Mag 7 Correction: Who is Gifting an "Entry Point"?

As of early March 2026, Mag 7 have faced a collective pullback, fueled by escalating geopolitical tensions in the Middle East and growing skepticism over the AI capex. However, this volatility has created a historic technical setup: $NVIDIA(NVDA)$ and $Microsoft(MSFT)$ have once again plunged into their most "undervalued" territory in five years.

For veteran investors, this isn't just a correction, it’s the market "handing out checks" again. Let’s look at the valuation landscape through the lens of the March 2nd closing data:

1. $NVIDIA(NVDA)$ is trading at roughly 21.5x Forward P/E, another cheapest level over the past five years.
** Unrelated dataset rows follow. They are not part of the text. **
(* ===== verification/ServiceTab.v ===== *)
(** * Package [gui]: the application, its start button and the service tabs

    [app.go] ([Run], [startVM], [stopVM]), the polling of [status_tab.go],
    [doQuit], and [service_tab.go], [service_tab_linux.go] and
    [service_tab_windows.go]: what every button does to the machine, to the
    engine's runs and to [a.serviceMode], which the tabs and the start button
    share.  On every platform but macOS the package [launchd] is its stub,
    [launchd_stub.go]. *)

From S2P Require Import Prelude GoStrings Config Retry Panels Service.
Local Open Scope Z_scope.

(** [check_notifies old new]: [Check.SetChecked] of the widget library calls
    [OnChanged]. *)
Class Widgets := check_notifies : bool -> bool -> bool.

(** ** The application *)

(** [FailedDialog] offers to retry, which is a press of Start, and to show the logs. *)
Inductive dialog := Message (m : message) | Logs (text : string) | FailedDialog.
Record App := {
  runs : Runs;                 (* the engine's runs; [service runs] is [a.serviceMode] *)
  status : StatusTab;
  status_polling : bool;       (* the goroutine of the status tab *)
  widgets : Buttons;           (* of the service tab *)
  tap : string * bool * bool;
  ticking : bool;              (* [a.serviceTicker] *)
  dialogs : list dialog;
  error_log : list string
}.
Definition set_runs (r : Runs) (a : App) : App :=
  {| runs := r; status := status a; status_polling := status_polling a; widgets := widgets a; tap := tap a;
     ticking := ticking a; dialogs := dialogs a; error_log := error_log a |}.
Definition set_status (s : StatusTab) (a : App) : App :=
  {| runs := runs a; status := s; status_polling := status_polling a; widgets := widgets a; tap := tap a;
     ticking := ticking a; dialogs := dialogs a; error_log := error_log a |}.
Definition set_polling (b : bool) (a : App) : App :=
  {| runs := runs a; status := status a; status_polling := b; widgets := widgets a; tap := tap a;
     ticking := ticking a; dialogs := dialogs a; error_log := error_log a |}.
Definition set_widgets (b : Buttons) (a : App) : App :=
  {| runs := runs a; status := status a; status_polling := status_polling a; widgets := b; tap := tap a;
     ticking := ticking a; dialogs := dialogs a; error_log := error_log a |}.
Definition set_tap (t : string * bool * bool) (a : App) : App :=
  {| runs := runs a; status := status a; status_polling := status_polling a; widgets := widgets a; tap := t;
     ticking := ticking a; dialogs := dialogs a; error_log := error_log a |}.
Definition set_ticking (b : bool) (a : App) : App :=
  {| runs := runs a; status := status a; status_polling := status_polling a; widgets := widgets a; tap := tap a;
     ticking := b; dialogs := dialogs a; error_log := error_log a |}.
Definition show (d : dialog) (a : App) : App :=
  {| runs := runs a; status := status a; status_polling := status_polling a; widgets := widgets a; tap := tap a;
     ticking := ticking a; dialogs := dialogs a ++ [d]; error_log := error_log a |}.
Definition log_error (s : string) (a : App) : App :=
  {| runs := runs a; status := status a; status_polling := status_polling a; widgets := widgets a; tap := tap a;
     ticking := ticking a; dialogs := dialogs a; error_log := error_log a ++ [s] |}.
(** [a.serviceMode = b]. *)
Definition set_mode (b : bool) (a : App) : App :=
  set_runs {| service := b; cancel := cancel (runs a); alive := alive (runs a); cancelled := cancelled (runs a);
              next := next (runs a); service_calls := service_calls (runs a) |} a.
Definition set_checked (on : bool) (b : Buttons) : Buttons := {|
  statusLabel := statusLabel b; startBtn := startBtn b; stopBtn := stopBtn b; restartBtn := restartBtn b;
  uninstallBtn := uninstallBtn b; installBtn := installBtn b; bootCheck := bootCheck b; bootChecked := on;
  viewLogsBtn := viewLogsBtn b; Service.serviceMode := Service.serviceMode b |}.

(** ** Package [launchd] of each platform *)

Definition GOOS (os : goos) : string :=
  match os with linux => "linux" | darwin => "darwin" | windows => "windows" | other_os => "other" end.
Definition errUnsupported (os : goos) : error := Errorf ("launchd: not supported on " +:+ GOOS os).
(** What the stub answers. *)
Definition stub_status : Launchd.Status :=
  {| Launchd.Installed := false; Launchd.Running := false; Launchd.RunAtLoad := false; Launchd.PID := 0;
     Launchd.LastExit := 0; Launchd.PlistPath := EmptyString |}.

(** What a handler does, to the application and to the machine. *)
Definition handler : Type := App -> list call -> App * list call.
Definition skip : handler := fun a tr => (a, tr).
Definition seq (f g : handler) : handler := fun a tr => let '(a', tr') := f a tr in g a' tr'.
Definition upd (f : App -> App) : handler := fun a tr => (f a, tr).
(** The answer of a call, used by what follows. *)
Definition asking {A} (m : sys A) (k : result A -> handler) : handler := fun a tr => let '(r, tr') := m tr in k r a tr'.
(** [if err != nil { dialog.ShowError(err, a.window); return }]. *)
Definition or_error {A} (m : sys A) (k : A -> handler) : handler :=
  asking m (fun r => match r with Ok x => k x | Err e => upd (show (Message (ShowError e))) end).
Definition inform (text : string) : handler := upd (show (Message (ShowInformation "Service" text))).
(* ===== verification/Program.v ===== *)
(** * The headless program: [main], the engine and the host together

    [Entry] has the process for any result of [engine.Run], [HostRun] the engine
    on the commands of the host.  Here the process runs that engine, and its
    exit status says what became of the host. *)

From S2P Require Import Prelude GoStrings Config Network Retry Lifecycle LifecycleFacts LifecycleTheorems HostRun Main Entry.
Local Open Scope Z_scope.

(** A run of the engine that returned, as the process waits for it. *)
Definition waited (o : outcome) : option (result unit) := match o with Returned r => Some r | OutOfFuel => None end.
Definition with_run (o : outcome) (w : world) : world :=
  {| underSystemd := underSystemd w; open_journal := open_journal w; open_eventlog := open_eventlog w; new_watcher := new_watcher w;
     engine_Run := waited o; svc_Run := svc_Run w; metrics_addr := metrics_addr w |}.
(** [main] in headless mode with the configuration it settled on: the effects
    of the process, how it ends, and the engine's last state. *)
Definition headless_program `{H : Host} `{U : UnicodeTables} (mgr : Manager) (other : Env) (fuel : nat) (w : world) (os : goos)
    (f : Flags) (text : string) (cfg : Config) (removed : list string) (deadline : option Z) (watch : bool) : list Entry.effect * ending * st :=
  let '(o, s) := @Run (host_env mgr other) U fuel (init cfg) in
  (process (run_plan (with_run o w) os f text (RunHeadless cfg removed deadline watch)), s).

(** ** The modes end as the engine's run does *)

Lemma headless_ok (w : world) (os : goos) (f : Flags) (text : string) (cfg : Config) (removed : list string) (deadline : option Z)
    (watch : bool) (s : state) :
  engine_Run w = Some (Ok tt) -> (run_plan w os f text (RunHeadless cfg removed deadline watch) s).1 = inl tt.
Proof.
  intros Hr. cbn [run_plan]. unfold start, prologue, headless_mode, watch_config, attach_journal. revert s.
  do 9 (apply (after_return (fun r => r.1 = inl tt)); [returns_tac|intros _]). intros s. unfold mbind, proc_bind. by rewrite Hr.
Qed.

(** ** Properties *)


(** Linux, every command succeeds, the machine runs and exits by itself. *)
Definition quiet_world : world := {|
  underSystemd := true; open_journal := None; open_eventlog := None; new_watcher := None;
  engine_Run := None; svc_Run := None; metrics_addr := "127.0.0.1:9100" |}.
Nvidia’s FY2026 Q4 results were nothing short of legendary: $68.1 billion in revenue (up 73% YoY) and a staggering $43 billion in net income. Perhaps the most lethal metric is its 75.2% Gross Margin. In an era of soaring memory costs and supply chain friction, Nvidia isn't just selling silicon; it’s effectively printing money.

If the performance is so strong, why the dip? The consensus concerns center on the threat of internal silicon projects from hyperscalers (AMZN, MSFT) and capex.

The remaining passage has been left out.